All that is wanted is a word-for-word copy of the data from its first line to the line containing "(s : string)", both included.
____ DATA TO PROCESS
(* ===== verification/Store.v ===== *)
(** * Store: the shared data model (internal/store/store.go)

    The records the client, the server and the control store exchange, and the
    validation of profiles and forwarding rules. Field names carry a prefix per
    record; the rest of the name is the source's. *)

From S2P Require Import Prelude GoStrings.

(* ------------------------------------------------------------------ *)
(** ** Records *)

(** The scalars stored in a [map[string]any]. *)
Inductive GoAny : Type :=
  | AnyInt (z : Z)
  | AnyString (s : string)
  | AnyBool (b : bool).

Record Device : Type := mkDevice {
  dev_ID : string; dev_Name : string; dev_Addr : string; dev_UpnpAddr : string;
  dev_Want : string; dev_Online : bool; dev_Enabled : bool; dev_LastSeen : string;
  dev_CreatedAt : string; dev_HealthSummary : string; dev_LastError : string;
  dev_ProductCapabilities : list string; dev_AgentOnline : bool; dev_LastAgentSeen : string;
  dev_AgentLastSource : string; dev_LANOnline : bool; dev_LastLANSeen : string;
  dev_LANLastSource : string; dev_LANLastError : string; dev_LANVirtualIP : string;
  dev_LANNetworkID : Z; dev_LANAdapterState : string; dev_LANSelectedCIDR : string;
  dev_LANRouteConflict : string; dev_LANPathSummary : string; dev_LANActiveSessions : Z;
  dev_LANHotPaths : Z; dev_LANSocketRotations : Z; dev_LANRotationReason : string;
}.

Record DeviceProductState : Type := mkDeviceProductState {
  dps_DeviceID : string; dps_Product : string; dps_Online : bool; dps_LastSeenAt : string;
  dps_LastSource : string; dps_Version : string; dps_LastError : string;
  dps_Metadata : gmap string GoAny;
}.

Record ForwardRule : Type := mkForwardRule {
  fr_ID : Z; fr_Name : string; fr_SourceID : string; fr_TargetID : string; fr_Profile : string;
  fr_LocalPort : Z; fr_TargetHost : string; fr_TargetPort : Z; fr_Enabled : bool;
  fr_CreatedAt : string; fr_UpdatedAt : string; fr_RuntimeState : string; fr_LastError : string;
  fr_LastUpdatedAt : string; fr_Attempt : Z; fr_NextRetryAt : string;
}.

Record Session : Type := mkSession {
  ses_ID : Z; ses_SourceID : string; ses_TargetID : string; ses_Profile : string;
  ses_Path : string; ses_RelayBytes : Z; ses_StartedAt : string; ses_LastSeen : string;
  ses_EndedAt : string;
}.

Record Metrics : Type := mkMetrics {
  met_Devices : Z; met_OnlineDevices : Z; met_ForwardRules : Z; met_ActiveSessions : Z;
  met_RelayBytes : Z;
}.

Record AuditEvent : Type := mkAuditEvent {
  ae_ID : Z; ae_Kind : string; ae_Detail : string; ae_CreatedAt : string;
}.

Record AuditFilter : Type := mkAuditFilter {
  af_Kind : string; af_Keyword : string; af_From : string; af_To : string; af_Limit : Z;
}.

Record TunnelState : Type := mkTunnelState {
  ts_DeviceID : string; ts_PeerID : string; ts_Profile : string; ts_State : string;
  ts_Via : string; ts_NATType : string; ts_PublicAddr : string; ts_ConvID : Z; ts_RTTMs : Z;
  ts_LastError : string; ts_Attempt : Z; ts_NextRetryAt : string; ts_LastTransitionAt : string;
  ts_UpdatedAt : string;
}.

Record AdminRefreshToken : Type := mkAdminRefreshToken {
  art_ID : Z; art_UserID : string; art_TokenHash : string; art_ExpiresAt : string;
  art_RevokedAt : string; art_CreatedAt : string; art_LastUsedAt : string;
  art_UserAgent : string; art_IP : string;
}.

Record AdminUser : Type := mkAdminUser {
  au_ID : string; au_Username : string; au_Name : string; au_Role : string;
  au_ForcePasswordChange : bool; au_PasswordVersion : Z; au_PasswordHash : string;
  au_CreatedAt : string; au_UpdatedAt : string;
}.

Record VirtualNetwork : Type := mkVirtualNetwork {
  vn_ID : Z; vn_Name : string; vn_CIDR : string; vn_MTU : Z; vn_MSS : Z; vn_PathPolicy : string;
  vn_TCPFastPath : string; vn_Enabled : bool; vn_CreatedAt : string; vn_UpdatedAt : string;
}.

Record VirtualAddress : Type := mkVirtualAddress {
  va_DeviceID : string; va_NetworkID : Z; va_VirtualIP : string; va_Hostname : string;
  va_DNSEnabled : bool; va_CreatedAt : string; va_UpdatedAt : string;
}.

Record VirtualDeviceKey : Type := mkVirtualDeviceKey {
  vk_DeviceID : string; vk_Algorithm : string; vk_PublicKey : string; vk_CreatedAt : string;
  vk_UpdatedAt : string;
}.

Record VirtualDeviceGroup : Type := mkVirtualDeviceGroup {
  vg_ID : string; vg_Name : string; vg_CreatedAt : string; vg_UpdatedAt : string;
}.

Record VirtualDeviceGroupMember : Type := mkVirtualDeviceGroupMember {
  vgm_GroupID : string; vgm_DeviceID : string; vgm_CreatedAt : string;
}.

Record VirtualACLRule : Type := mkVirtualACLRule {
  acl_ID : Z; acl_NetworkID : Z; acl_SourceDeviceID : string; acl_SourceGroupID : string;
  acl_TargetDeviceID : string; acl_TargetGroupID : string; acl_Protocol : string;
  acl_PortStart : Z; acl_PortEnd : Z; acl_Action : string; acl_Enabled : bool;
  acl_CreatedAt : string; acl_UpdatedAt : string;
}.

Record VirtualRoute : Type := mkVirtualRoute {
  vr_ID : Z; vr_DeviceID : string; vr_NetworkID : Z; vr_CIDR : string; vr_Advertise : bool;
  vr_Accept : bool; vr_CreatedAt : string; vr_UpdatedAt : string;
}.

Record VirtualPeerState : Type := mkVirtualPeerState {
  ps_DeviceID : string; ps_PeerID : string; ps_NetworkID : Z; ps_State : string;
  ps_Path : string; ps_DataPath : string; ps_PathReason : string; ps_NATType : string;
  ps_FallbackReason : string; ps_TrafficClass : string; ps_TCPFastPath : string;
  ps_AdapterState : string; ps_RouteConflict : string; ps_SelectedCIDR : string; ps_MTU : Z;
  ps_MSS : Z; ps_RTTMs : Z; ps_EstimatedBps : Z; ps_TxBytes : Z; ps_RxBytes : Z;
  ps_DropReason : string; ps_LastError : string; ps_ActiveSessions : Z; ps_HotPaths : Z;
  ps_RelayDisabled : bool; ps_SocketRotations : Z; ps_LastRotationAt : string;
  ps_LastRotationReason : string; ps_LastHandshakeAt : string; ps_LastTransitionAt : string;
  ps_UpdatedAt : string;
}.

Record VirtualPeerPathEvent : Type := mkVirtualPeerPathEvent {
  pe_ID : Z; pe_DeviceID : string; pe_PeerID : string; pe_NetworkID : Z; pe_Path : string;
  pe_DataPath : string; pe_PathReason : string; pe_TrafficClass : string; pe_TxBytes : Z;
  pe_RxBytes : Z; pe_CreatedAt : string;
}.

Record VirtualLearnedPath : Type := mkVirtualLearnedPath {
  lp_DeviceID : string; lp_PeerID : string; lp_NetworkID : Z; lp_DstPort : Z;
  lp_Protocol : string; lp_Path : string; lp_PublicAddr : string; lp_SuccessCount : Z;
  lp_FailureCount : Z; lp_LastSuccessAt : string; lp_LastFailureAt : string;
  lp_LastFailure : string; lp_Quality : string; lp_PreheatEnabled : bool; lp_UpdatedAt : string;
}.

(* ------------------------------------------------------------------ *)
(** ** Profiles and rules *)

Definition ProfileInteractive : string := "interactive".
Definition ProfileBulk : string := "bulk".
Definition ProfileLANPacket : string := "lan-packet".

Inductive rule_error : Type :=
  | ErrProfile      (* "profile must be interactive or bulk" *)
  | ErrIDsRequired  (* "source_id and target_id are required" *)
  | ErrIDsEqual     (* "source_id and target_id must differ" *)
  | ErrPorts        (* "ports must be 1..65535" *)
  | ErrTargetHost.  (* "target_host is required" *)

#[export] Instance rule_error_eq_dec : EqDecision rule_error.
Proof. solve_decision. Defined.

Section Rules.
  Context `{GU : GoUnicode}.

Definition NormalizeProfile (profile : string) : string :=
  let p := TrimSpace (ToLower profile) in
  if decide (p = EmptyString) then ProfileInteractive else p.

Definition ValidProfile (profile : string) : bool :=
  let p := NormalizeProfile profile in
  bool_decide (p = ProfileInteractive \/ p = ProfileBulk).

Definition Validate (r : ForwardRule) : result rule_error unit :=
  let profile := NormalizeProfile (fr_Profile r) in
  if negb (ValidProfile profile) then Err ErrProfile
  else if decide (fr_SourceID r = EmptyString \/ fr_TargetID r = EmptyString) then Err ErrIDsRequired
  else if decide (fr_SourceID r = fr_TargetID r) then Err ErrIDsEqual
  else if decide (fr_LocalPort r <= 0 \/ 65536 <= fr_LocalPort r \/
                  fr_TargetPort r <= 0 \/ 65536 <= fr_TargetPort r) then Err ErrPorts
  else if decide (fr_TargetHost r = EmptyString) then Err ErrTargetHost
  else Ok tt.

Lemma NormalizeProfile_nonempty p : NormalizeProfile p <> EmptyString.
Proof. unfold NormalizeProfile. by case_decide. Qed.

End Rules.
________
◆ ANSWER SECTION
(* ===== verification/Store.v ===== *)
(** * Store: the shared data model (internal/store/store.go)

    The records the client, the server and the control store exchange, and the
    validation of profiles and forwarding rules. Field names carry a prefix per
    record; the rest of the name is the source's. *)

From S2P Require Import Prelude GoStrings.

(* ------------------------------------------------------------------ *)
(** ** Records *)

(** The scalars stored in a [map[string]any]. *)
Inductive GoAny : Type :=
  | AnyInt (z : Z)
  | AnyString (s : string)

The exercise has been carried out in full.